__Exercise details__. Throughout the listing below, copy each line containing "oversized".
START Exercise input
(* ===== verification/Server.v ===== *)
(** The server's handlers and its life, src/kvstore.c: the client protocol handler,
    SAVE, the durability of the data set under any sequence of messages, recovery
    at start-up in every persistence mode, and the installation of a primary's
    snapshot.  The definitions are those of Kvstore. *)

From Stdlib Require Import ZArith Lia.
From S2P Require Import Prelude Runtime RbEngine Engine Codec ArrayEngine HashEngine SkipList Kvengine Buffer Os MappedFile Aof SnapshotFormat SnapshotStore SnapshotLoad Kvstore Execute.

(** * Messages *)

Lemma join_length (x : bytes) (l : list bytes) : x ∈ l → zlen x ≤ zlen (mjoin l).
Proof.
  induction l as [|y l IH]; [by intros ?%elem_of_nil|]. change (mjoin (y :: l)) with (y ++ mjoin l). rewrite zlen_app.
  pose proof (zlen_nonneg y). pose proof (zlen_nonneg (mjoin l)).
  intros [->|Hx]%elem_of_cons; [lia|]. specialize (IH Hx). lia.
Qed.

Lemma command_text_fields fs t : command_text fs t → Forall (λ s, zlen s ≤ zlen t) fs.
Proof.
  intros (d & ts & _ & Hts & ->). apply Forall_forall. intros s Hs.
  apply list_elem_of_lookup_1 in Hs as [i Hi]. destruct (Forall2_lookup_l _ _ _ _ _ Hts Hi) as (u & Hu & Hf).
  apply list_elem_of_lookup_2, join_length in Hu. destruct Hf as (d' & _ & ->).
  rewrite !zlen_app in *. pose proof (zlen_nonneg d). pose proof (zlen_nonneg d'). pose proof (zlen_nonneg crlf).
  change (zlen [STAR]) with 1. change (zlen [DOLLAR]) with 1 in *. lia.
Qed.

(** A message of a client starts with a whole command. *)
Definition starts_with ts (t msg : bytes) : Prop :=
  command_text ts t ∧ 1 ≤ zlen ts ≤ KVS_MAX_TOKENS ∧ zlen t ≤ KVS_MAX_CLIENT_COMMAND_BYTES ∧ ∃ rest, msg = t ++ rest.

Lemma starts_with_message ts t msg : starts_with ts t msg → message ts.
Proof.
  intros (Ht & Hl & Hle & _). split; [done|]. eapply Forall_impl; [by apply command_text_fields|].
  intros s Hs. cbn in Hs. unfold KVS_MAX_CLIENT_COMMAND_BYTES, SIZE_MAX in *. lia.
Qed.

Definition parse_message (msg : bytes) : parse_result (list kvs_slice_t * Z) :=
  kvs_parse_command_limited (Some msg) KVS_MAX_TOKENS KVS_MAX_CLIENT_COMMAND_BYTES.

Lemma parse_message_complete msg fields n : zlen msg ≤ SIZE_MAX →
  parse_message msg = Complete (fields, n) ↔ ∃ ts t, starts_with ts t msg ∧ fields = slice_of <$> ts ∧ n = zlen t.
Proof.
  intros Hsz. unfold parse_message. rewrite parse_command_text by (done || unfold KVS_MAX_TOKENS, SIZE_MAX; lia). split.
  - intros (fs & t & -> & Ht & (p & r & -> & Hp & ->) & Hc & Hle).
    assert (p = []) as -> by (apply length_zero_iff_nil; unfold zlen in Hp; lia).
    exists fs, t. split; [|split; [done|lia]]. split; [done|]. split; [done|]. split; [lia|]. by exists r.
  - intros (ts & t & (Ht & Hc & Hle & rest & ->) & -> & ->). exists ts, t.
    split_and!; done || lia || by exists [], rest.
Qed.

(** * The client protocol *)

Section server.
Context `{CRuntimeLaws RT} `{OsLaws D} {Ea Er Eh Es : Type}
  `{!Engine RT Ea} `{!Engine RT Er} `{!Engine RT Eh} `{!Engine RT Es}
  `{!EngineLaws RT Ea} `{!EngineLaws RT Er} `{!EngineLaws RT Eh} `{!EngineLaws RT Es}.
Notation engines := (kv_engines Ea Er Eh Es).
Notation W := (server RT D engines).
Notation apply_write := (apply_write (RT := RT) (Ea := Ea) (Er := Er) (Eh := Eh) (Es := Es)).
Notation apply_log := (apply_log (RT := RT) (Ea := Ea) (Er := Er) (Eh := Eh) (Es := Es)).
Notation key_ok := (key_ok (RT := RT) (Ea := Ea) (Er := Er) (Eh := Eh) (Es := Es)).
Implicit Types (es : engines) (w : W) (own : list addr) (F : gset addr) (ts : list bytes) (cmds : list (list bytes))
  (f t msg : bytes) (b : kvs_output_buffer_t).

Lemma network_head msg b w : reply_buffer b → msg ≠ [] →
  kvs_network_protocol msg b w =
  (let status := parse_code (parse_message msg) in
   if (status <? 0) || ((status =? 0) && (KVS_MAX_CLIENT_COMMAND_BYTES <=? zlen msg)) then
     '(result, response) ← copy_reply b (lit "-ERR invalid or oversized request" ++ crlf);
     mret (result, response, if result <? 0 then 0 else zlen msg)
   else
   match parse_message msg with
   | Complete (fields, parsed_bytes) =>
       '(response_length, response, _) ← kvs_execute_fields fields b KVS_COMMAND_SOURCE_CLIENT;
       if (response_length <? 0) || (reply_capacity response <? response_length) then mret (-1, response, 0) else
       mret (response_length, response, parsed_bytes)
   | _ => mret (0, b, 0)
   end) w.
Proof.
  intros ((Hbl & _ & Hd) & _ & [[p block] Eb]) Hne. rewrite Eb in Hd. destruct Hd as [Hpos _].
  unfold kvs_network_protocol. rewrite bool_decide_eq_false_2 by (by rewrite Eb).
  rewrite (proj2 (Z.leb_gt _ 0)), !(proj2 (Z.ltb_ge _ _)) by lia. cbn [orb].
  rewrite (proj2 (Z.eqb_neq (zlen msg) 0)); [done|]. destruct msg; [done|]. rewrite zlen_cons. pose proof (zlen_nonneg msg). lia.
Qed.

Lemma starts_with_nonempty ts t msg : starts_with ts t msg → msg ≠ [].
Proof. intros (Ht & _ & _ & rest & ->) E. apply app_nil in E as [-> _]. by apply command_text_pos in Ht. Qed.

(** A whole command is executed and exactly its text consumed. *)
Lemma network_command ts t msg b w : zlen msg ≤ SIZE_MAX → reply_buffer b → starts_with ts t msg →
  kvs_network_protocol msg b w =
  ('(response_length, response, _) ← kvs_execute_fields (slice_of <$> ts) b KVS_COMMAND_SOURCE_CLIENT;
   if (response_length <? 0) || (reply_capacity response <? response_length) then mret (-1, response, 0) else
   mret (response_length, response, zlen t)) w.
Proof.
  intros Hsz Hb Hs. rewrite network_head by (done || by eapply starts_with_nonempty).
  assert (parse_message msg = Complete (slice_of <$> ts, zlen t)) as -> by (apply parse_message_complete; eauto). done.
Qed.

(** A request the server gives up on. *)
Definition refused msg : Prop :=
  parse_message msg = Malformed ∨ parse_message msg = Incomplete ∧ KVS_MAX_CLIENT_COMMAND_BYTES ≤ zlen msg.

Lemma network_refused msg b w : reply_buffer b → msg ≠ [] → refused msg →
  wp (kvs_network_protocol msg b) w (λ '(r, b', n) w', w' = w ∧
    reply_attempt b (lit "-ERR invalid or oversized request" ++ crlf) r b' ∧ n = if r <? 0 then 0 else zlen msg).
Proof.
  intros Hb Hne Hr. unfold wp. rewrite network_head by done. cbv zeta.
  assert ((parse_code (parse_message msg) <? 0) ||
    (parse_code (parse_message msg) =? 0) && (KVS_MAX_CLIENT_COMMAND_BYTES <=? zlen msg) = true) as ->.
  { destruct Hr as [->|[-> Hle]]; [done|]. cbn. by rewrite (proj2 (Z.leb_le _ _)). }
  match goal with |- match ?m w with Ok x w' => ?Q | _ => _ end => change (wp m w (λ x w', Q)) end. cbv beta.
  eapply wp_step; [by apply copy_reply_attempt|]. intros [r b'] w' (-> & Hatt). by apply wp_ret.
Qed.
END Exercise input
__Answer section__.
     '(result, response) ← copy_reply b (lit "-ERR invalid or oversized request" ++ crlf);
    reply_attempt b (lit "-ERR invalid or oversized request" ++ crlf) r b' ∧ n = if r <? 0 then 0 else zlen msg).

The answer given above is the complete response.